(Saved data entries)
▬▬▬

(** Every write within the partition succeeds. *)
Context (Hwrites : forall o bs (d : D), 0 <= o -> o + Z.of_nat (length bs) <= partition_size d ->
  exists d', region_write o bs d = (Ok tt, d')).
Context (Hesp : 8 <= image_size -> validate_esp_image_prefix image = Ok tt).

Definition received (i : Z) (p : Progress) : Prop :=
  sha_hasher p = take (Z.to_nat (4096 * i)) image.

Lemma take_next i : 0 <= i ->
  take (Z.to_nat (4096 * (i + 1))) image =
    take (Z.to_nat (4096 * i)) image ++ image_chunk image i.
Proof.
  intros Hi. unfold image_chunk. rewrite take_take_drop. f_equal. lia.
Qed.

Lemma check_prefix_ok i p d :
  0 <= i -> Inv nonce hmac_key aes_key manifest_digest image_size i p d -> received i p ->
  exists first validated,
    check_prefix (D := D) p (image_chunk image i) = Ok (first, validated).
Proof.
  intros Hi Hinv Hrec. unfold check_prefix. pose proof (inv_prefix _ _ _ _ _ _ _ _ Hinv) as Hp.
  destruct (prefix_validated p); [by do 2 eexists|].
  destruct Hp as [Hfb Hlt]. rewrite Hfb.
  set (t := take _ _). destruct (Nat.leb_spec 8 (length (sha_hasher p ++ t))) as [Hge|];
    [|by do 2 eexists].
  assert (exists k, image = (sha_hasher p ++ t) ++ k) as [k Hk].
  { exists (drop (Nat.min (length (image_chunk image i))
      (ESP_IMAGE_PREFIX_LEN - length (sha_hasher p))) (image_chunk image i) ++
      drop (Z.to_nat (4096 * (i + 1))) image).
    subst t. rewrite <- app_assoc, (app_assoc (take _ _)), take_drop, app_assoc, Hrec, <- take_next,
      take_drop by done. done. }
  rewrite (esp_prefix_take _ k); [by do 2 eexists | | done].
  rewrite <- Hk. apply Hesp. rewrite <- Himage, Hk, length_app. lia.
Qed.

▬▬▬

= Exercise details =
Please report only the count of lines in the entries above where the word "rewrite" appears.

= Written solution =
5